[WORK TASK]: Say how many lines in the following entries include "destruct", and add nothing else.

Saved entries
*** Block opens ***

(** ** Headers and list items against their lines *)

(** X29.  Headers and list items are cut from their lines: the text of
    every header [renderMarkdown] returns stands in one of the lines of
    the text, after blanks, exactly as many hash characters as the level
    of the header and one blank or more; the text of every list item
    stands in one of the lines, after the indentation and the marker as
    they are in the block (and the dot, for an ordered item) and one
    blank or more. *)
Theorem headers_and_items_are_cut_from_their_lines text options bs
    (Hrender : renderMarkdown text options = Returns (Some bs)) :
  (forall level headerText,
     In (Header level headerText) bs ->
     exists line indent gap rest,
       In line (splitLines text) /\ 1 <= gap /\
       line = (List.repeat (ch " ") indent ++ List.repeat (ch "#") level)
              ++ List.repeat (ch " ") gap ++ headerText ++ rest) /\
  (forall marker indentation itemText,
     In (ListItem ul marker indentation itemText) bs ->
     exists line gap rest,
       In line (splitLines text) /\ 1 <= gap /\
       line = (indentation ++ marker)
              ++ List.repeat (ch " ") gap ++ itemText ++ rest) /\
  (forall marker indentation itemText,
     In (ListItem ol marker indentation itemText) bs ->
     exists line gap rest,
       In line (splitLines text) /\ 1 <= gap /\
       line = (indentation ++ marker ++ lit ".")
              ++ List.repeat (ch " ") gap ++ itemText ++ rest).
Proof.
  pose proof (renderMarkdown_sourced _ _ _ Hrender) as Hsrc.
  rewrite Forall_forall in Hsrc.
  split; [|split].
  - intros level headerText Hin.
    destruct (Hsrc _ Hin) as (line & indent & Hline & gap & rest & Hgap & Hcut).
    now exists line, indent, gap, rest.
  - intros marker indentation itemText Hin.
    destruct (Hsrc _ Hin) as (line & Hline & gap & rest & Hgap & Hcut).
    now exists line, gap, rest.
  - intros marker indentation itemText Hin.
    destruct (Hsrc _ Hin) as (line & Hline & gap & rest & Hgap & Hcut).
    now exists line, gap, rest.
Qed.

Lemma headers_and_items_are_cut_from_their_lines_witness :
  (forall level headerText,
     In (Header level headerText)
        [Header 2 (lit "Plan"); ListItem ol (lit "1") (lit " ") (lit "go")] ->
     exists line indent gap rest,
       In line (splitLines (textOf [lit " ##  Plan"; lit " 1. go"])) /\
       1 <= gap /\
       line = (List.repeat (ch " ") indent ++ List.repeat (ch "#") level)
              ++ List.repeat (ch " ") gap ++ headerText ++ rest) /\
  (forall marker indentation itemText,
     In (ListItem ul marker indentation itemText)
        [Header 2 (lit "Plan"); ListItem ol (lit "1") (lit " ") (lit "go")] ->
     exists line gap rest,
       In line (splitLines (textOf [lit " ##  Plan"; lit " 1. go"])) /\
       1 <= gap /\
       line = (indentation ++ marker)
              ++ List.repeat (ch " ") gap ++ itemText ++ rest) /\
  (forall marker indentation itemText,
     In (ListItem ol marker indentation itemText)
        [Header 2 (lit "Plan"); ListItem ol (lit "1") (lit " ") (lit "go")] ->
     exists line gap rest,
       In line (splitLines (textOf [lit " ##  Plan"; lit " 1. go"])) /\
       1 <= gap /\
       line = (indentation ++ marker ++ lit ".")
              ++ List.repeat (ch " ") gap ++ itemText ++ rest).
Proof.
  apply (headers_and_items_are_cut_from_their_lines
           (textOf [lit " ##  Plan"; lit " 1. go"])
           {| terminalWidth := None |}).
  vm_compute. reflexivity.
Defined.

(** ** Rules before list items *)

Lemma horizontalRule_excludes line m :
  exec patterns.horizontalRule line = Some m ->
  exec patterns.codeFence line = None /\
  exec patterns.tableRow line = None /\
  exec patterns.tableSeparator line = None /\
  exec patterns.header line = None /\
  exec patterns.orderedList line = None.
Proof.
  intros He.
  split; [|split; [|split; [|split]]];
    (eapply exec_disjoint; [exact He|reflexivity|reflexivity|]).
  - cbv [patterns.codeFence re cat star atLeast c1]. needs.
  - cbv [patterns.tableRow re cat star plus c1]. needs.
  - cbv [patterns.tableSeparator re cat star plus opt c1]. needs.
  - cbv [patterns.header re cat star plus c1]. needs.
  - cbv [patterns.orderedList re cat star plus c1]. needs.
Qed.

(** X30.  A rule line is a rule before it is anything else: a line
    that matches the rule pattern matches none of the patterns of the
    fence, the table row, the separator, the header and the ordered
    item, and outside code blocks and tables it is pushed as a rule (or
    makes [repeat] throw, below width 4) even when it also matches the
    pattern of the unordered item, as "- - -" and "* * *" do. *)
Theorem rule_line_is_a_rule_before_a_list_item w st line next m
    (Hrule : exec patterns.horizontalRule line = Some m)
    (Hcode : codeBlockActive st = false)
    (Htable : tableActive st = false) :
  processLine w st line next
  = (rule <- ruleOf w ;; Returns (appendBlock (HorizontalRule rule) st)) /\
  (exec patterns.codeFence line = None /\
   exec patterns.tableRow line = None /\
   exec patterns.tableSeparator line = None /\
   exec patterns.header line = None /\
   exec patterns.orderedList line = None) /\
  (test patterns.unorderedList (lit "- - -") = true /\
   test patterns.horizontalRule (lit "- - -") = true /\
   test patterns.unorderedList (lit "* * *") = true /\
   test patterns.horizontalRule (lit "* * *") = true).
Proof.
  pose proof (horizontalRule_excludes _ _ Hrule) as Hex.
  split; [|split; [exact Hex|]].
  - destruct Hex as (Hf & Hr & _).
    unfold processLine. rewrite Hcode, Htable, Hf, Hr, Hrule. reflexivity.
  - repeat split; vm_compute; reflexivity.
Qed.

Lemma rule_line_is_a_rule_before_a_list_item_witness :
  processLine 80 initialState (lit "- - -") None
  = (rule <- ruleOf 80 ;;
     Returns (appendBlock (HorizontalRule rule) initialState)) /\
  (exec patterns.codeFence (lit "- - -") = None /\
   exec patterns.tableRow (lit "- - -") = None /\
   exec patterns.tableSeparator (lit "- - -") = None /\
   exec patterns.header (lit "- - -") = None /\
   exec patterns.orderedList (lit "- - -") = None) /\
  (test patterns.unorderedList (lit "- - -") = true /\
   test patterns.horizontalRule (lit "- - -") = true /\
   test patterns.unorderedList (lit "* * *") = true /\
   test patterns.horizontalRule (lit "* * *") = true).
Proof.
  destruct (exec patterns.horizontalRule (lit "- - -")) as [m|] eqn:He;
    [|vm_compute in He; discriminate He].
  apply (rule_line_is_a_rule_before_a_list_item 80 initialState (lit "- - -")
           None m He); reflexivity.
Defined.

End Coverage.

(* ================================================================== *)
(** * Properties of the file viewer *)
(* ================================================================== *)

Module ViewerFacts.

Import FileViewer.
(** * zeebe-client-node-js: the connection classifier and the client facade

    A shallow embedding of [src/lib/ConnectionFactory.ts] and of the
    [ZBClient] class, with the properties its specification states about
    them.

    JavaScript strings are [string] (the patterns the code searches for are
    ASCII), numbers are the integers, as [Z] (the code tests them for
    truthiness, passes them on and prints them in JSON text; NaN and
    fractions are left out), objects are property lists in insertion order,
    and the request objects that [ZBClient] mutates live in a store indexed
    by reference. *)

From Stdlib Require Import ZArith Lia String Ascii List Bool.
From stdpp Require Import base option list gmap strings pretty.

Local Set Warnings "-register-all".
Local Open Scope string_scope.
Local Open Scope Z_scope.
Local Open Scope list_scope.

(** ** The JavaScript built-ins the source calls *)
Module JS.

(** [s.startsWith(t)] *)
Fixpoint startsWith (s t : string) {struct t} : bool :=
  match t, s with
  | EmptyString, _ => true
  | String c t', String d s' => Ascii.eqb c d && startsWith s' t'
  | String _ _, EmptyString => false
  end.

(** [s.includes(t)]: [t] occurs in [s] at some offset. *)
Fixpoint includes (s t : string) : bool :=
  startsWith s t ||
  match s with
  | EmptyString => false
  | String _ s' => includes s' t
  end.

(** [s.indexOf(c)] for a one-character pattern: the offset of the first
    occurrence, or -1. *)
Fixpoint indexOf (s : string) (c : ascii) : Z :=
  match s with
  | EmptyString => -1
  | String d s' =>
      if Ascii.eqb d c then 0
      else let i := indexOf s' c in if i =? -1 then -1 else i + 1
  end.

(** Values.  An object is the list of its own properties, oldest first. *)
Inductive Value :=
| VUndefined
| VNull
| VBool (b : bool)
| VNumber (n : Z)
| VString (s : string)
| VArray (xs : list Value)
| VObject (props : list (string * Value)).

Inductive Error :=
| JsError (message : string)      (* [new Error(message)] *)
| TypeError (message : string)    (* raised by the runtime *)
| FsError (path : string)         (* [fs.readFileSync] failed *)
| GrpcError (details : Value).    (* a rejected transport call *)

Definition typeof (v : Value) : string :=
  match v with
  | VUndefined => "undefined"
  | VNull => "object"
  | VBool _ => "boolean"
  | VNumber _ => "number"
  | VString _ => "string"
  | VArray _ => "object"
  | VObject _ => "object"
  end.

(** ToBoolean *)
Definition truthy (v : Value) : bool :=
  match v with
  | VUndefined => false
  | VNull => false
  | VBool b => b
  | VNumber n => negb (n =? 0)
  | VString EmptyString => false
  | VString (String _ _) => true
  | VArray _ => true
  | VObject _ => true
  end.

(** [a || b] *)
Definition logical_or (a b : Value) : Value := if truthy a then a else b.

(** [o.k]: the value of an own property, [undefined] when there is none. *)
Fixpoint get (o : list (string * Value)) (k : string) : Value :=
  match o with
  | [] => VUndefined
  | (k', v) :: o' => if String.eqb k' k then v else get o' k
  end.

(** [o.k = v]: an existing property keeps its place, a new one goes last. *)
Fixpoint set (o : list (string * Value)) (k : string) (v : Value)
  : list (string * Value) :=
  match o with
  | [] => [(k, v)]
  | (k', v') :: o' =>
      if String.eqb k' k then (k, v) :: o' else (k', v') :: set o' k v
  end.

(** [{...a, ...b}] *)
Definition spread (a b : list (string * Value)) : list (string * Value) :=
  fold_left (fun acc p => set acc p.1 p.2) b a.

(** [v.k] on an arbitrary value: reading a property of [undefined] or
    [null] throws; primitives and arrays have no own property of the names
    the source reads. *)
Definition field (v : Value) (k : string) : Error + Value :=
  match v with
  | VUndefined => inl (TypeError ("Cannot read property " +:+ k +:+ " of undefined"))
  | VNull => inl (TypeError ("Cannot read property " +:+ k +:+ " of null"))
  | VObject o => inr (get o k)
  | _ => inr VUndefined
  end.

*** Block closes ***

[EXERCISE SOLUTION]: 5